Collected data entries
(** C12: on any platform, even one without memory, the life of a talker entity
    from its initialisation through any events to its exit terminates without
    undefined behaviour and leaves no timer; with memory, whatever SRP, MAAP
    and the controllers have done, no stream is declared or streamed at its
    end. *)
Theorem talker_lifecycle_safe l w :
  talker_zeroed (w_st w) → Forall mac_wf (mac_addresses (w_st w)) → Z.of_nat (length (sources (w_st w))) ≤ 65536 → w_trace w = [] →
  wp (let! rc := acmp_milan_init_talkers in
      if rc <? 0 then ret None else talker_run l;; let! c := gets (λ c, c) in acmp_milan_exit_talkers;; ret (Some c))
    (λ r w', no_source_timers (w_st w') ∧
      (talker_healthy → ∀ c i s, r = Some c → sources c !! i = Some s →
         gone c (stream_msgs (talker_outputs w')) (o_stream_id s))) w.
Proof.
  intros Hz Hm Hl Ht. apply wp_bind.
  eapply wp_mono; [by eapply (init_spec (w_st w) _ w Hz), tracked_self|].
  intros rc w1 (c1 & Hw1 & Hst). rewrite Ht in Hw1. change (omap talker_output_of []) with (@nil talker_output) in Hw1.
  destruct (rc <? 0); [apply wp_ret; by destruct Hw1 as [<- _]|].
  assert (Hq1 : streams_quiet c1 []).
  { destruct (started_streams _ _ Hst Hm Hl) as [A D I]. split; [done|done|]. intros i s Hs. by apply inv_quiet, (I i). }
  assert (Hd1 := qo_distinct _ _ Hq1).
  assert (Hrun : ∀ c o w, talker_ok c → distinct_ids c → talker_world c o w → (talker_healthy → streams_quiet c (stream_msgs o)) →
    wp (talker_run l) (λ _ w', ∃ c' o', talker_world c' o' w' ∧ talker_ok c' ∧ distinct_ids c' ∧
      (talker_healthy → streams_quiet c' (stream_msgs o'))) w).
  { clear. unfold talker_run. induction l as [|ev l IH]; intros c o w Hok Hd Hw Hc; cbn [for_each].
    { apply wp_ret. by exists c, o. }
    apply wp_bind. eapply wp_mono; [by apply (talker_handle_spec ev c o w)|]. intros [] w1 (c' & out & Hw1 & K).
    apply (IH c' (out ++ o) w1 (tk_ok _ _ _ _ K)); [by eapply stepped_distinct|done|]. intros Hh. eapply stepped_quiet; eauto. }
  apply wp_bind. eapply wp_mono; [apply (Hrun c1 [] w1 (tt_ok _ _ Hst) Hd1 Hw1); auto|].
  intros [] w2 (c2 & o2 & Hw2 & Hok2 & Hd2 & Hq2). apply wp_bind. eapply tracked_gets; [done|]. apply wp_bind.
  eapply wp_mono; [apply (exit_spec c2 o2 w2 Hok2 Hd2); [intros Hh; by apply Hq2|done]|].
  intros [] w3 (c3 & o3 & [<- Ho] & Hn & HE). apply wp_ret. split; [done|]. intros Hh c i s [= <-] Hs.
  unfold talker_outputs. rewrite (Ho Hh). by eapply HE.
Qed.
(* ===== verification/MilanTalkerExample.v ===== *)
(** * AVDECC: a talker entity with two sources

    A platform with memory, an entity with two stream outputs, and a session on
    it: instances of the properties of MilanTalkerProps.v, MilanPair.v and
    MaapTalker.v. *)

From S2P Require Import Prelude Tracked MaapAddr Maap Timer MaapSpec.
From S2P Require Import Milan MilanSm MilanListener MilanSpec MilanTable MilanRefine MilanEvents MilanLive MilanHandlers MilanInputs MilanRequests MilanRun MilanInit MilanSession MilanProps MilanExample.
From S2P Require Import MilanTalker MilanSource MilanSourceSpec MilanUpdate MilanSourceRun MilanTalkerRun MilanTalkerInit MilanTalkerSession MilanTalkerProps MilanPair MaapTalker.

Module Talker.
#[local] Instance platform : Platform talker_call := λ _ _, 1.
#[local] Existing Instance Listener.platform.
#[local] Existing Instance demo_maap_platform.

Definition off_source (i : Z) : stream_output :=
  StreamOutput 0 (htons i) 0 0 0 (replicate 6 0) 0 0 0 0 0 0 0 0 0 soft_none soft_none false false false false false no_params
    soft_none (replicate 8 0, 0).
Definition interface_mac : list Z := [0; 4; 0x9f; 1; 2; 3].
Definition zero_talker : talker_entity := TalkerEntity 0x22 0 0 1 true [interface_mac] [off_source 0; off_source 1].
Definition power_on : world talker_call talker_entity := World zero_talker 0 [].

Definition exec {A} (m : M talker_call talker_entity A) (w : world talker_call talker_entity) : world talker_call talker_entity :=
  match m w with Done (_, w') => w' | _ => w end.

(** MAAP gives source 0 an address, the listener of MilanExample.v probes it,
    SRP reports a listener. *)
Definition maap_address : list Z := [0x91; 0xe0; 0xf0; 0; 1; 0].
Definition given (mac : list Z) : talker_event := EvMaapStatus MAAP_STATUS_SUCCESS 0 1000 mac 1.
Definition taken : talker_event := EvMaapStatus MAAP_STATUS_CONFLICT 0 1000 maap_address 1.
Definition probe_cmd : acmp_pdu := (probe_pdu (w_st Listener.bound_world) 0 (Listener.sink Listener.discovered 0))
  <| p_sequence_id := htons (probe_tx_seq_id (Listener.sink Listener.discovered 0)) |>.
Definition probe_event : talker_event := EvTalkerAcmp 0 (AcmpMsg ACMP_PROBE_TX_COMMAND ACMP_STAT_SUCCESS probe_cmd).
Definition source (w : world talker_call talker_entity) (i : nat) : stream_output := default (off_source 0) (sources (w_st w) !! i).

Definition ready : world talker_call talker_entity := exec acmp_milan_init_talkers power_on.
Definition stream0 : Z := o_stream_id (source ready 0).
Definition addressed : world talker_call talker_entity := exec (talker_handle (given maap_address)) ready.
Definition probed : world talker_call talker_entity := exec (talker_handle probe_event) addressed.
Definition listened_event : talker_event := EvTalkerStatus 0 stream0 ACTIVE_LISTENER.
Definition streaming : world talker_call talker_entity := exec (talker_handle listened_event) probed.
Definition probe_end : talker_event := EvSourceTimer 0 TMR_PROBE_TX_RECEPTION.
Definition waiting : world talker_call talker_entity := exec (talker_handle probe_end) probed.

Lemma talker_memory : talker_healthy.
Proof. by repeat split. Qed.
Lemma zero_talker_fine : talker_zeroed (w_st power_on).
Proof.
  split; [|cbn; lia]. intros [|[|i]] s; cbn; try done; intros [= <-]; split; try done; by apply Nat.ltb_lt.
Qed.
Lemma interface_fine : Forall mac_wf (mac_addresses (w_st power_on)).
Proof. repeat constructor; lia. Qed.

Lemma ready_talker_session : talker_session ready.
Proof.
  apply (talker_session_start power_on); [apply zero_talker_fine|apply interface_fine|cbn; lia|done|vm_compute; reflexivity].
Qed.
Lemma addressed_session : talker_session addressed.
Proof.
  apply (talker_session_event ready addressed (given maap_address) ready_talker_session); [|vm_compute; reflexivity].
  intros i s m Hs _. right. left. revert i Hs. assert (H : Forall (λ s, is_invalid_mac_addr (o_stream_dest_mac s) = true) (sources (w_st ready))).
  { vm_compute. repeat constructor. }
  intros i Hs. exact (Forall_lookup_1 _ _ i s H Hs).
Qed.
(** Events that give no address. *)
Lemma other_orderly c ev : (∀ i m, source_label c ev i ≠ Some (AEAddress m)) → orderly c ev.
Proof. intros H i s m _ E. by destruct (H i m). Qed.
Lemma probed_session : talker_session probed.
Proof.
  apply (talker_session_event addressed probed probe_event addressed_session); [|vm_compute; reflexivity].
  apply other_orderly. intros i m. unfold source_label.
  replace (event_source (w_st addressed) probe_event) with (Some (0%nat, Some AEProbe)) by (vm_compute; reflexivity).
  by destruct (decide _).
Qed.
Lemma streaming_session : talker_session streaming.
Proof.
  apply (talker_session_event probed streaming listened_event probed_session); [|vm_compute; reflexivity].
  apply other_orderly. intros i m. unfold source_label.
  replace (event_source (w_st probed) listened_event) with (Some (0%nat, Some (AEListener ACTIVE_LISTENER))) by (vm_compute; reflexivity).
  by destruct (decide _).
Qed.
Lemma waiting_session : talker_session waiting.
Proof.
  apply (talker_session_event probed waiting probe_end probed_session); [|vm_compute; reflexivity].
  apply other_orderly. intros i m. unfold source_label.
  replace (event_source (w_st probed) probe_end) with (Some (0%nat, Some AEProbeEnd)) by (vm_compute; reflexivity).
  by destruct (decide _).
Qed.
Lemma talker_session_fine w : talker_session w → talker_ok (w_st w) ∧ all_settled (w_st w) ∧ distinct_ids (w_st w).
Proof. intros H. destruct (talker_session_ok w talker_memory H) as [H1 [H2 H3 _]]. done. Qed.

Lemma talker_event_refines_witness :
  wp (talker_handle probe_event) (λ _ w', talker_ok (w_st w') ∧ all_settled (w_st w') ∧
    ∃ out, talker_outputs w' = out ++ talker_outputs addressed ∧ talker_frames out = event_reply (w_st addressed) probe_event ∧
      (∀ i s, sources (w_st addressed) !! i = Some s → ∃ s', sources (w_st w') !! i = Some s' ∧ identity s' = identity s ∧
         abs_source s' = step_opt (source_label (w_st addressed) probe_event i) (abs_source s) ∧
         (source_label (w_st addressed) probe_event i ≠ None →
            stream_msgs out = stream_msgs (msgs_out (w_st addressed) i s' (changes (abs_source s) (abs_source s'))))) ∧
      ((∀ i, source_label (w_st addressed) probe_event i = None) → stream_msgs out = [])) addressed.
Proof. apply talker_event_refines; [apply talker_memory|apply talker_session_fine, addressed_session..]. Defined.

Lemma talker_lifecycle_safe_witness :
  wp (let! rc := acmp_milan_init_talkers in
      if rc <? 0 then ret None
      else talker_run [given maap_address; probe_event; taken; listened_event];;
           let! c := gets (λ c, c) in acmp_milan_exit_talkers;; ret (Some c))
    (λ r w', no_source_timers (w_st w') ∧
      (talker_healthy → ∀ c i s, r = Some c → sources c !! i = Some s →
         gone c (stream_msgs (talker_outputs w')) (o_stream_id s))) power_on.
Proof. apply talker_lifecycle_safe; [apply zero_talker_fine|apply interface_fine|cbn; lia|done]. Defined.

Lemma talker_streams_witness :
  let id := o_stream_id (source streaming 0) in
  advertised id (stream_msgs (talker_outputs streaming)) = Some maap_address ∧
  streamed id (stream_msgs (talker_outputs streaming)) = Some maap_address.
Proof.
  intros id.
  destruct (talker_streams streaming 0 (source streaming 0) talker_memory streaming_session) as (_ & H1 & _ & H2 & _);
    [vm_compute; reflexivity|].
  split.
  - etransitivity; [apply H1; vm_compute; reflexivity|vm_compute; reflexivity].
  - etransitivity; [apply H2; vm_compute; reflexivity|vm_compute; reflexivity].
Defined.

(** Source 0 after its probe has ended: it waits, and the address that it had is
    saved. *)
Lemma talker_waits_witness :
  let l := [given [0x91; 0xe0; 0xf0; 0; 2; 0]; probe_event; listened_event; given maap_address] in
  srp_talker_withdraw_in_progress (source waiting 0) = true ∧
  wp (talker_run l) (λ _ w', ∃ out, talker_outputs w' = out ++ talker_outputs waiting ∧
    let saved := w_stream_dest_mac (srp_talker_withdraw_params (source waiting 0)) in
    (∀ mac, list.last (declarations (o_stream_id (source waiting 0)) (stream_msgs out)) = Some mac → mac = saved) ∧
    (is_invalid_mac_addr saved = true → declarations (o_stream_id (source waiting 0)) (stream_msgs out) = [])) waiting.
Proof.
  intros l. split; [vm_compute; reflexivity|].
  destruct (talker_session_fine waiting waiting_session) as (H1 & H2 & H3).
  apply (talker_waits l 0 (source waiting 0) waiting talker_memory H1 H2 H3); [vm_compute; reflexivity..|].
  repeat constructor.
Defined.

(** The probe is answered with a stream once MAAP has given the source its
    address, and refused before. *)
Lemma probe_settles_sink_witness :
  let wl := Listener.discovered in
  let s := Listener.sink wl 0 in
  answering (w_st addressed) 0 probe_cmd = Some (source addressed 0) ∧ answering (w_st ready) 0 probe_cmd = None ∧
  wp (talker_handle probe_event)
    (λ _ wt', ∃ m out, talker_outputs wt' = out ++ talker_outputs addressed ∧ talker_frames out = [(0%nat, m)] ∧
       (∀ j t, sources (w_st addressed) !! j = Some t → ∃ t', sources (w_st wt') !! j = Some t' ∧
          abs_source t' =
            if bool_decide (j = command_source probe_cmd) && (Z.of_nat 0 =? ntohs (o_avb_interface_index t))
            then source_step AEProbe (abs_source t) else abs_source t) ∧
       wp (milan_handle (EvAcmp 0 m))
         (λ _ wl', ∃ s', sinks (w_st wl') !! 0%nat = Some s' ∧ talker_of s' = talker_of s ∧
            match answering (w_st addressed) 0 probe_cmd with
            | Some t =>
                state s' = ACMP_LISTENER_SINK_SM_STATE_SETTLED_NO_RSV ∧ stream_of s' = stream_of_source t ∧
                connected 0 (outputs (w_trace wl')) = Some (o_stream_id t)
            | None =>
                state s' = ACMP_LISTENER_SINK_SM_STATE_PRB_W_RETRY ∧ stream_of s' = no_stream ∧
                connected 0 (outputs (w_trace wl')) = None
            end) wl) addressed ∧
  wp (talker_handle probe_event)
    (λ _ wt', ∃ m out, talker_outputs wt' = out ++ talker_outputs ready ∧ talker_frames out = [(0%nat, m)] ∧
       (∀ j t, sources (w_st ready) !! j = Some t → ∃ t', sources (w_st wt') !! j = Some t' ∧
          abs_source t' =
            if bool_decide (j = command_source probe_cmd) && (Z.of_nat 0 =? ntohs (o_avb_interface_index t))
            then source_step AEProbe (abs_source t) else abs_source t) ∧
       wp (milan_handle (EvAcmp 0 m))
         (λ _ wl', ∃ s', sinks (w_st wl') !! 0%nat = Some s' ∧ talker_of s' = talker_of s ∧
            match answering (w_st ready) 0 probe_cmd with
            | Some t =>
                state s' = ACMP_LISTENER_SINK_SM_STATE_SETTLED_NO_RSV ∧ stream_of s' = stream_of_source t ∧
                connected 0 (outputs (w_trace wl')) = Some (o_stream_id t)
            | None =>
                state s' = ACMP_LISTENER_SINK_SM_STATE_PRB_W_RETRY ∧ stream_of s' = no_stream ∧
                connected 0 (outputs (w_trace wl')) = None
            end) wl) ready.
Proof.
  split; [vm_compute; reflexivity|]. split; [vm_compute; reflexivity|].
  destruct (talker_session_fine addressed addressed_session) as (H1 & H2 & _).
  destruct (talker_session_fine ready ready_talker_session) as (H3 & H4 & _).
  split.
  - apply (probe_settles_sink 0 0 0 (Listener.sink Listener.discovered 0) probe_cmd Listener.discovered addressed);
      [apply Listener.platform_healthy|apply Listener.random_fine|apply Listener.discovered_session|vm_compute; reflexivity|
       vm_compute; reflexivity|split; vm_compute; reflexivity|vm_compute; reflexivity|apply talker_memory|exact H1|exact H2|
       vm_compute; reflexivity].
  - apply (probe_settles_sink 0 0 0 (Listener.sink Listener.discovered 0) probe_cmd Listener.discovered ready);
      [apply Listener.platform_healthy|apply Listener.random_fine|apply Listener.discovered_session|vm_compute; reflexivity|
       vm_compute; reflexivity|split; vm_compute; reflexivity|vm_compute; reflexivity|apply talker_memory|exact H3|exact H4|
       vm_compute; reflexivity].
Defined.

(** The range is created at its last probe: it takes its address, loses it to
    another station, and takes another one. *)
Definition other_station : maap_range_info :=
  RangeInfo (Mac 0 0 0 0 0 1) (Mac 0 4 0x9f 1 2 3) (start_mac_addr demo_range) 16 (ConflictInfo (start_mac_addr demo_range) 16).
Lemma maap_statuses_orderly_witness :
  let l := [InTimer ProbeTimer; InAnnounce other_station; InTimer ProbeTimer; InOperational; InTimer ProbeTimer; InTimer ProbeTimer] in
  wp (drive 0 0 l) (λ _ w', ∃ ms, messages (w_trace w') = rev ms ++ [] ∧ statuses_orderly (held demo_range) ms) (World demo_maap1 0 []).
Proof.
  apply (maap_statuses_orderly 0 0 _ demo_range (port_add 0 demo_port) (World demo_maap1 0 []));
    [done|apply demo_random|reflexivity|reflexivity|apply demo_range_ok|reflexivity].
Defined.
End Talker.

Exercise brief:
A single number is expected: the count of lines in the preceding entries that contain "MilanTalkerProps".

Result:
2